• WORK ORDER
Copy each line below in which the string "Module" appears.

• MATERIAL SHOWN
···

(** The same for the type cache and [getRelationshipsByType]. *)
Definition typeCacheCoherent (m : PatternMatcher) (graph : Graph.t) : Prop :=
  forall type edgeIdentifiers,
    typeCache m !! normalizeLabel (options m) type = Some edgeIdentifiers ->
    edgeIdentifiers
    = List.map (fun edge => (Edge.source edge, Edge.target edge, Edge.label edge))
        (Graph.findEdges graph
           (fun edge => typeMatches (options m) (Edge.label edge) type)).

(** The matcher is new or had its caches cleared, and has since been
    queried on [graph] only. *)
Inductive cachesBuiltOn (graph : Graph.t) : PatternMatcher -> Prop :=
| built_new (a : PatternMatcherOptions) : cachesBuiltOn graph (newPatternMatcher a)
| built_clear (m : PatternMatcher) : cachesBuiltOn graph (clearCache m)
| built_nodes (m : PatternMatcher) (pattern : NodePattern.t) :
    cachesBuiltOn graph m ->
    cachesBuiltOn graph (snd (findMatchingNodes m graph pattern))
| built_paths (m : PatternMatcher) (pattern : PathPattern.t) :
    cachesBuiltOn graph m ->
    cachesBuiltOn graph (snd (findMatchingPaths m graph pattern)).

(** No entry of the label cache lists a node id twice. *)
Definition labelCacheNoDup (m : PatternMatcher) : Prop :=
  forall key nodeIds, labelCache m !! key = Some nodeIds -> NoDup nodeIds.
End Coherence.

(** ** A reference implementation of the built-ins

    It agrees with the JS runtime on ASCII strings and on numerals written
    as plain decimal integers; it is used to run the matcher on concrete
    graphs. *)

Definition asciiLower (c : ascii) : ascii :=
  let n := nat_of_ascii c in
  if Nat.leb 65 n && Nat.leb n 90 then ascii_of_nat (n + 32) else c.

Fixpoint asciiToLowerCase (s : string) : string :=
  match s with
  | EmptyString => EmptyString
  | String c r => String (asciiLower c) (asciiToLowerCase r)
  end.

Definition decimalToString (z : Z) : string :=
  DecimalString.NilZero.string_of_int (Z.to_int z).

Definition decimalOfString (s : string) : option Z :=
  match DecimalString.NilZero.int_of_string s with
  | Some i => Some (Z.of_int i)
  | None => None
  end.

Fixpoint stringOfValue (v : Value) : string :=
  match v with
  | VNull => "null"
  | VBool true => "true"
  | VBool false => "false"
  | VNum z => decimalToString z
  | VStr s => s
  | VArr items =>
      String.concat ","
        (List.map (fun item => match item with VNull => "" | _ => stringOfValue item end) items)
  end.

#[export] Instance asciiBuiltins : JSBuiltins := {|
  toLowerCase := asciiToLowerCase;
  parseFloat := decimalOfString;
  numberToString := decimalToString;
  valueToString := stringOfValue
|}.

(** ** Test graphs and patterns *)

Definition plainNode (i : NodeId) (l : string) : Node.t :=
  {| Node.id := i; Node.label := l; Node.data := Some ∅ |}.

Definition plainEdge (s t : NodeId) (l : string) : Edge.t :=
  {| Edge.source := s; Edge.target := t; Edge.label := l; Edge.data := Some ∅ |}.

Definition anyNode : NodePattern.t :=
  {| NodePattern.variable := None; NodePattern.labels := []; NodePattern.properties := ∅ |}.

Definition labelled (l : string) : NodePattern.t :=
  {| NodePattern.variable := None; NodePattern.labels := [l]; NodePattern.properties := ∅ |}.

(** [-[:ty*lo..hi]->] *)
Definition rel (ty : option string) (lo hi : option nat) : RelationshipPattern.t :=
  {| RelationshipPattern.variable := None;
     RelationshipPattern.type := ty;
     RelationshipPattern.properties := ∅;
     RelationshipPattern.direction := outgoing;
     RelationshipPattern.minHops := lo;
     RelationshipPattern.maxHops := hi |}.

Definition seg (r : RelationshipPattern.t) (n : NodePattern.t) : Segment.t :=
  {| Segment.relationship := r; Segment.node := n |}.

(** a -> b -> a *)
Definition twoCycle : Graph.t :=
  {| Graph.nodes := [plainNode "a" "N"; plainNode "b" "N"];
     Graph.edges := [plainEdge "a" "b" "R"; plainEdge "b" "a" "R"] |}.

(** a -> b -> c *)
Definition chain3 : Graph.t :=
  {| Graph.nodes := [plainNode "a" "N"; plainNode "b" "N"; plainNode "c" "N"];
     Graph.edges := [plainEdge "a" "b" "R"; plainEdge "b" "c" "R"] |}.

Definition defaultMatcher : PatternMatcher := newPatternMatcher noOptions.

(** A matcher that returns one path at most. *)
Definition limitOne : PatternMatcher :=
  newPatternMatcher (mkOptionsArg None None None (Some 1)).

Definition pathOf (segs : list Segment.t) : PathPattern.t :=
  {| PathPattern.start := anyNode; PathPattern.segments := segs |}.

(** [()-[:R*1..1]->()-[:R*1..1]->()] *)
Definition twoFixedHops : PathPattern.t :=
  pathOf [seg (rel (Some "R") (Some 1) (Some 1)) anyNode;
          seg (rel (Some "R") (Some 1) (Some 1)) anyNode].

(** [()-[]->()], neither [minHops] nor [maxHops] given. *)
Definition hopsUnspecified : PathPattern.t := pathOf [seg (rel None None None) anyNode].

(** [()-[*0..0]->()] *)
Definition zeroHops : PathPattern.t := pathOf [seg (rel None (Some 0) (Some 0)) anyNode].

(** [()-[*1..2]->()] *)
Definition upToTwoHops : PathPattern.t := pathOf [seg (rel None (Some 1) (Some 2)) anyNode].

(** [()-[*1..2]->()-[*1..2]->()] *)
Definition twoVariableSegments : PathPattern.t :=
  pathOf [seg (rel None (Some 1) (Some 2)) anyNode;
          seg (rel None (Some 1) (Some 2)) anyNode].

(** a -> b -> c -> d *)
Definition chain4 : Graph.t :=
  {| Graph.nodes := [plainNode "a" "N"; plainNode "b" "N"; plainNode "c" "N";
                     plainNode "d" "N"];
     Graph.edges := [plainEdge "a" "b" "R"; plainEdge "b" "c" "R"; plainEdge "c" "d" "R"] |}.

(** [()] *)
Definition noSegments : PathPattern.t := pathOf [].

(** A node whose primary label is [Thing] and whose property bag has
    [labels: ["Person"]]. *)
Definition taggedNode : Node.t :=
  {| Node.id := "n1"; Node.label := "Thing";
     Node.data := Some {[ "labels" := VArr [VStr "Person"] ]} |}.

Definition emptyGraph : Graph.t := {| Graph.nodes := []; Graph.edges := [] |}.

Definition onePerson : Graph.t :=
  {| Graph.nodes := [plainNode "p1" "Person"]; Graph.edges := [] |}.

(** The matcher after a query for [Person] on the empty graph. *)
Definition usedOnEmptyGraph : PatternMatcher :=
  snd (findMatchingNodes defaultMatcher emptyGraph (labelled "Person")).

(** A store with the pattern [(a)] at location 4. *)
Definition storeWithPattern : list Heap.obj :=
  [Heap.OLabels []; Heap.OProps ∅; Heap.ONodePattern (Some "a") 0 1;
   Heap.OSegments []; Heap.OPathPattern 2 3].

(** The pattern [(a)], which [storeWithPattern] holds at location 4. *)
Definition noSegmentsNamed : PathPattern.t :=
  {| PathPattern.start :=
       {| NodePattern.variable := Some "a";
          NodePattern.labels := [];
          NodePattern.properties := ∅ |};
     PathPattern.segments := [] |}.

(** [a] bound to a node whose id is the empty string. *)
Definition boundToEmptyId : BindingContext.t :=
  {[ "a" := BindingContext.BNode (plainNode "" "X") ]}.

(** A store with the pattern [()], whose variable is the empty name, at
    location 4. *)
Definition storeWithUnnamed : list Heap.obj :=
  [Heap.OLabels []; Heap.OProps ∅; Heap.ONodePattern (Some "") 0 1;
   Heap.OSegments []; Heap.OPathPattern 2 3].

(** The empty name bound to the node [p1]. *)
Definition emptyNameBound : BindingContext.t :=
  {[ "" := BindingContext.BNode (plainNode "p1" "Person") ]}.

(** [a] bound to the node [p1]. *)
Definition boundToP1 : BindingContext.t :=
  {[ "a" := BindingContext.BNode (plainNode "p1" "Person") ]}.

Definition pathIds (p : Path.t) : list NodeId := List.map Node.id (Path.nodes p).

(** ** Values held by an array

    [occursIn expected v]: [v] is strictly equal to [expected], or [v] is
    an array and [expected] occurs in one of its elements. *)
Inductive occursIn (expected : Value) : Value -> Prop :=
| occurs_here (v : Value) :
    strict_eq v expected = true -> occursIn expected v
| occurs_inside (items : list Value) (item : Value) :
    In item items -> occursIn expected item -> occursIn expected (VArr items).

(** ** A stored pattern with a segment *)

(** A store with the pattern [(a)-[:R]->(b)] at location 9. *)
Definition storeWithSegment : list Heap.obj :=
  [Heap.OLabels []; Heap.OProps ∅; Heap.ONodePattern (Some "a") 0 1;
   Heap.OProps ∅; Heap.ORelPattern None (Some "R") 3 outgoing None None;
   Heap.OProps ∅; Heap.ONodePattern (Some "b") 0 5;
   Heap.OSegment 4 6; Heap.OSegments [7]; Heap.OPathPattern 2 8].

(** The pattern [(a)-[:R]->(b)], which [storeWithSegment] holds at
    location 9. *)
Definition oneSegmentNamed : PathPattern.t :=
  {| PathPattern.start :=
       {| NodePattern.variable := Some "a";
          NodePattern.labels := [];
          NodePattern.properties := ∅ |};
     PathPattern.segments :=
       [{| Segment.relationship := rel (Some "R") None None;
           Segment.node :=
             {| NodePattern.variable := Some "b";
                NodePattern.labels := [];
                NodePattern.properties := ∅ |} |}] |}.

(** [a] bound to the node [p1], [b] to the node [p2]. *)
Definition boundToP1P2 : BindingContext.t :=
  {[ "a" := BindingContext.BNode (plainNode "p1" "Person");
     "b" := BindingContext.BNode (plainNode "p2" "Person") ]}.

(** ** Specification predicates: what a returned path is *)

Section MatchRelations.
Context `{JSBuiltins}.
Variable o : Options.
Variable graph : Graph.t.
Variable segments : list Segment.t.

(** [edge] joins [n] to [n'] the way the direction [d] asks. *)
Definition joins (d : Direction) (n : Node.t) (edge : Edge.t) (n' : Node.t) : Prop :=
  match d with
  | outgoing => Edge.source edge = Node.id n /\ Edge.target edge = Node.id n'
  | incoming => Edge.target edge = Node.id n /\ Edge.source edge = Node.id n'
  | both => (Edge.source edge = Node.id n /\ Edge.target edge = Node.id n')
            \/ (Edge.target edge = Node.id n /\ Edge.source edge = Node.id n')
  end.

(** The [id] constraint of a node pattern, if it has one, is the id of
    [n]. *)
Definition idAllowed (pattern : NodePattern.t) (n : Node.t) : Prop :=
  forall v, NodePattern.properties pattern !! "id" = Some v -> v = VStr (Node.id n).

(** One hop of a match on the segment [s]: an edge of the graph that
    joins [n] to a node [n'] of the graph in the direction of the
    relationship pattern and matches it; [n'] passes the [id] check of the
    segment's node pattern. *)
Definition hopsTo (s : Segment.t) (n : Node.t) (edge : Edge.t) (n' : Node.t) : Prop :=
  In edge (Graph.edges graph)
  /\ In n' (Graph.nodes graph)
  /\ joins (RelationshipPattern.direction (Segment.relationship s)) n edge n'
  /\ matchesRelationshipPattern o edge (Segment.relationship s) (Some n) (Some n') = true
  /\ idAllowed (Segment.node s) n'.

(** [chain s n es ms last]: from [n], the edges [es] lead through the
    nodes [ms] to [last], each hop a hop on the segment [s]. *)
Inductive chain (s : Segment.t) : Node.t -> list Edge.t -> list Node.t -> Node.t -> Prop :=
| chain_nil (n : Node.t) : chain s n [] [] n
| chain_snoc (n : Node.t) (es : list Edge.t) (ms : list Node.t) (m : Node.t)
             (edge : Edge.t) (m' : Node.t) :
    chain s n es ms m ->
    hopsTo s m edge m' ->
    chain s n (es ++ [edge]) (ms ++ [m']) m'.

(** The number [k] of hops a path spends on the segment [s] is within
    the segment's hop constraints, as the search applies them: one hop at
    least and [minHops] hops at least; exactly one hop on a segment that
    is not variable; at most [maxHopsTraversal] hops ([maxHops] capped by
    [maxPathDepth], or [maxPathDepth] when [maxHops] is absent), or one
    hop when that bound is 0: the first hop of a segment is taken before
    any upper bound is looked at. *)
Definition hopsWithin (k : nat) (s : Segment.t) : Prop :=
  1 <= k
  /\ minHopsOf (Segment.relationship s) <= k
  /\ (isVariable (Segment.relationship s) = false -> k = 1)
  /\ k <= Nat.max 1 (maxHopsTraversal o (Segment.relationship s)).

···

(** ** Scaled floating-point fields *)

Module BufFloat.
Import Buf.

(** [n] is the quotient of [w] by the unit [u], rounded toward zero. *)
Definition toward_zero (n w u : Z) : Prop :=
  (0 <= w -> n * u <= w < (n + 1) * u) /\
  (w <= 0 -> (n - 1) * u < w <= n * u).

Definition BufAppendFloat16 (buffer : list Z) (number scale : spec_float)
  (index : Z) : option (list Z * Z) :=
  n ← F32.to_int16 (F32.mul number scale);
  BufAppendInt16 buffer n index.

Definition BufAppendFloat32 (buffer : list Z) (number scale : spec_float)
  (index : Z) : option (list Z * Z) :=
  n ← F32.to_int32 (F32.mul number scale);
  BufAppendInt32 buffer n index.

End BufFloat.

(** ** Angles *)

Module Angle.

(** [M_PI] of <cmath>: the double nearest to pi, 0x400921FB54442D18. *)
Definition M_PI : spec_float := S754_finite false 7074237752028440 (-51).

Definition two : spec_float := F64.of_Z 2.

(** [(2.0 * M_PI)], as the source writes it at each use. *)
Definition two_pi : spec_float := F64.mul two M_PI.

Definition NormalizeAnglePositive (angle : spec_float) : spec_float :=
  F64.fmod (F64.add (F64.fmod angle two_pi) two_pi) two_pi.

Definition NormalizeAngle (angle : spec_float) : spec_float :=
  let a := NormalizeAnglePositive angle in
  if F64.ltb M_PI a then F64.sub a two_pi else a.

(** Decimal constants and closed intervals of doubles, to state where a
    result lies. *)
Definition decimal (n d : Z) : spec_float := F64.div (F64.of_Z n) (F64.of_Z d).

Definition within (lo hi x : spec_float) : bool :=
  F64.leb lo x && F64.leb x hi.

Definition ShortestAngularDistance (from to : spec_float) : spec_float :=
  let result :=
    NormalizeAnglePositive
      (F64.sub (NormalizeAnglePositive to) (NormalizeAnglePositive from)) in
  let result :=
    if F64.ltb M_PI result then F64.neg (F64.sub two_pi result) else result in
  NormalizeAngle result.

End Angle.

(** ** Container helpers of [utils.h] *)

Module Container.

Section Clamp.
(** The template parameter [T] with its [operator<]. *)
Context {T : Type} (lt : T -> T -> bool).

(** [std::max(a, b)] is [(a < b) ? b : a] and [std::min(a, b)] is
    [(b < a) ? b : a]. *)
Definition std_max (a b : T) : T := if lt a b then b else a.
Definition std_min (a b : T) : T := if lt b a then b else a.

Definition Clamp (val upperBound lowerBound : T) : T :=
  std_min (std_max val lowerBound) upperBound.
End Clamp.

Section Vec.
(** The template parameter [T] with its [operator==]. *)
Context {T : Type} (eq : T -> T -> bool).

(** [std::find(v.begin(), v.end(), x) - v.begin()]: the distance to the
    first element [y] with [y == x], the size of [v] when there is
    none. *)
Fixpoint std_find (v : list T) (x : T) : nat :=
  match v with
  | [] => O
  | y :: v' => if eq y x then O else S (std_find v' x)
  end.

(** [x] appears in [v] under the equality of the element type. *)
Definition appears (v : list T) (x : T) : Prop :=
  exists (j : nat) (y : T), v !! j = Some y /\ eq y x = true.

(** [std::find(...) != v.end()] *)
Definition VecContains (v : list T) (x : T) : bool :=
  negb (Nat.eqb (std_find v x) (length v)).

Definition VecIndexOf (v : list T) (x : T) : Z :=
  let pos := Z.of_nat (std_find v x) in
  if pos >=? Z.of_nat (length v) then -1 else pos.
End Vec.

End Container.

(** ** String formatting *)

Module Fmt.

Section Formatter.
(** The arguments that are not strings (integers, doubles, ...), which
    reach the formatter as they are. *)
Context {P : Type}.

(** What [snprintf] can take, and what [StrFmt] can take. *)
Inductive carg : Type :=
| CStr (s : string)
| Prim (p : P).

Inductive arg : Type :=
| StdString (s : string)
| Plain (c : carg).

···

• RESPONSE TO THIS EXERCISE
Module BufFloat.
Module Angle.
Module Container.
Module Fmt.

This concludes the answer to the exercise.